→ Task description
Please restate the listing that follows without changing anything.
========================================================================
(** ** The strategy *)

Definition lsStrategy (input : StrategyInput) : StrategyResult :=
  let lines := splitLines (si_text input) in
  let nonEmpty := List.filter (λ l, negb (is_blank l)) lines in
  let recognised := count_if (λ l, test LS_PERM_RE l || test LS_TOTAL_RE l || test LS_SECTION_RE l) nonEmpty in
  let isLsLa := (0 <? zlen nonEmpty) && fleb point9 (ratio recognised (zlen nonEmpty)) in
  if isLsLa then
    let st := lsla lines in
    mkSR (ls_out st) SLs
      [if 0 <? ls_folded st
       then js "ls -la: kept " ++ dec (ls_kept st) ++ js " file(s), folded " ++ dec (ls_folded st) ++ js " into summaries"
       else js "ls -la: " ++ dec (ls_kept st) ++ js " file(s), nothing to fold"]
  else
    let pathLines := List.filter (test PATH_LINE_RE) nonEmpty in
    let pathRatio := if 0 <? zlen nonEmpty then ratio (zlen pathLines) (zlen nonEmpty) else fzero in
    if fleb point9 pathRatio then
      let prefixSegs := commonDirPrefix pathLines in
      let st := path_list pathLines lines in
      mkSR (ls_out st) SLs
        ((if 0 <? zlen prefixSegs then [js "extracted common prefix " ++ join [47] prefixSegs ++ js "/"] else [])
         ++ [if 0 <? ls_folded st
             then js "path list: kept " ++ dec (ls_kept st) ++ js " entr(y|ies), folded " ++ dec (ls_folded st)
                    ++ js " into summaries across " ++ dec (zlen (ls_nth st)) ++ js " director(y|ies)"
             else js "path list: " ++ dec (ls_kept st) ++ js " entr(y|ies), nothing to fold"])
    else fallbackStrategy {| si_text := si_text input; si_toolId := js "ls" |}.

Definition demo_ls : StrategyInput :=
  {| si_text := join [LF] [js "src/a"; js "src/b"; js "src/c"; js "lib/x"; js "src/d"; js "src/e"; js "src/f"; js "lib/y"; js "src/g"];
     si_toolId := js "glob" |}.
Example ls_ex :
  map cl_text (sr_lines (lsStrategy demo_ls))
  = [js "src/a"; js "src/b"; js "src/c"; js "lib/x"; js "src/d"; js "src/e"; js "[+2 in src/]"; js "lib/y"].
Proof. vm_compute. reflexivity. Qed.
Example commonDirPrefix_ex :
  commonDirPrefix [js "./a/b/c"; js "a/b/d/e"] = [js "a"; js "b"].
Proof. vm_compute. reflexivity. Qed.

(** ** Markers report what was folded *)

Definition nth_of (st : LsState) (dir : jstr) : Z := default 0 (get dir (ls_nth st)).
Definition marker (render : jstr → Z → jstr) (dir : jstr) (n : Z) : CLine :=
  mkCLine (render dir n) None false PRI_low (Some dir).

(** A directory within its quota has no marker; one beyond it has exactly one,
    reporting the entries past the quota. *)
Record folds (keep : Z) (render : jstr → Z → jstr) (st : LsState) : Prop := {
  fi_nonneg : ∀ d, 0 <= nth_of st d;
  fi_within : ∀ d, nth_of st d <= keep → get d (markers (ls_fold st)) = None ∧ get d (counts (ls_fold st)) = None;
  fi_beyond : ∀ d, keep < nth_of st d →
    get d (counts (ls_fold st)) = Some (nth_of st d - keep)
    ∧ ∃ ref, get d (markers (ls_fold st)) = Some ref ∧ ls_out st !! ref = Some (marker render d (nth_of st d - keep));
  fi_total : ls_kept st + ls_folded st = zsum (ls_nth st).*2 }.

Lemma zsum_set (k : jstr) v (m : list (jstr * Z)) :
  zsum (set_key k v m).*2 = zsum m.*2 - default 0 (get k m) + v.
Proof.
  induction m as [|[k' v'] m IH]; [simpl; lia|]. cbn [set_key get].
  case_bool_decide; rewrite !fmap_cons, !zsum_cons; simpl; [lia|]. rewrite IH. lia.
Qed.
========================================================================
→ Problem solution
(** ** The strategy *)

Definition lsStrategy (input : StrategyInput) : StrategyResult :=
  let lines := splitLines (si_text input) in
  let nonEmpty := List.filter (λ l, negb (is_blank l)) lines in
  let recognised := count_if (λ l, test LS_PERM_RE l || test LS_TOTAL_RE l || test LS_SECTION_RE l) nonEmpty in
  let isLsLa := (0 <? zlen nonEmpty) && fleb point9 (ratio recognised (zlen nonEmpty)) in
  if isLsLa then
    let st := lsla lines in
    mkSR (ls_out st) SLs
      [if 0 <? ls_folded st
       then js "ls -la: kept " ++ dec (ls_kept st) ++ js " file(s), folded " ++ dec (ls_folded st) ++ js " into summaries"
       else js "ls -la: " ++ dec (ls_kept st) ++ js " file(s), nothing to fold"]
  else
    let pathLines := List.filter (test PATH_LINE_RE) nonEmpty in
    let pathRatio := if 0 <? zlen nonEmpty then ratio (zlen pathLines) (zlen nonEmpty) else fzero in
    if fleb point9 pathRatio then
      let prefixSegs := commonDirPrefix pathLines in
      let st := path_list pathLines lines in
      mkSR (ls_out st) SLs
        ((if 0 <? zlen prefixSegs then [js "extracted common prefix " ++ join [47] prefixSegs ++ js "/"] else [])
         ++ [if 0 <? ls_folded st
             then js "path list: kept " ++ dec (ls_kept st) ++ js " entr(y|ies), folded " ++ dec (ls_folded st)
                    ++ js " into summaries across " ++ dec (zlen (ls_nth st)) ++ js " director(y|ies)"
             else js "path list: " ++ dec (ls_kept st) ++ js " entr(y|ies), nothing to fold"])
    else fallbackStrategy {| si_text := si_text input; si_toolId := js "ls" |}.

Definition demo_ls : StrategyInput :=
  {| si_text := join [LF] [js "src/a"; js "src/b"; js "src/c"; js "lib/x"; js "src/d"; js "src/e"; js "src/f"; js "lib/y"; js "src/g"];
     si_toolId := js "glob" |}.
Example ls_ex :
  map cl_text (sr_lines (lsStrategy demo_ls))
  = [js "src/a"; js "src/b"; js "src/c"; js "lib/x"; js "src/d"; js "src/e"; js "[+2 in src/]"; js "lib/y"].
Proof. vm_compute. reflexivity. Qed.
Example commonDirPrefix_ex :
  commonDirPrefix [js "./a/b/c"; js "a/b/d/e"] = [js "a"; js "b"].
Proof. vm_compute. reflexivity. Qed.

(** ** Markers report what was folded *)

Definition nth_of (st : LsState) (dir : jstr) : Z := default 0 (get dir (ls_nth st)).
Definition marker (render : jstr → Z → jstr) (dir : jstr) (n : Z) : CLine :=
  mkCLine (render dir n) None false PRI_low (Some dir).

(** A directory within its quota has no marker; one beyond it has exactly one,
    reporting the entries past the quota. *)
Record folds (keep : Z) (render : jstr → Z → jstr) (st : LsState) : Prop := {
  fi_nonneg : ∀ d, 0 <= nth_of st d;
  fi_within : ∀ d, nth_of st d <= keep → get d (markers (ls_fold st)) = None ∧ get d (counts (ls_fold st)) = None;
  fi_beyond : ∀ d, keep < nth_of st d →
    get d (counts (ls_fold st)) = Some (nth_of st d - keep)
    ∧ ∃ ref, get d (markers (ls_fold st)) = Some ref ∧ ls_out st !! ref = Some (marker render d (nth_of st d - keep));
  fi_total : ls_kept st + ls_folded st = zsum (ls_nth st).*2 }.

Lemma zsum_set (k : jstr) v (m : list (jstr * Z)) :
  zsum (set_key k v m).*2 = zsum m.*2 - default 0 (get k m) + v.
Proof.
  induction m as [|[k' v'] m IH]; [simpl; lia|]. cbn [set_key get].
  case_bool_decide; rewrite !fmap_cons, !zsum_cons; simpl; [lia|]. rewrite IH. lia.
Qed.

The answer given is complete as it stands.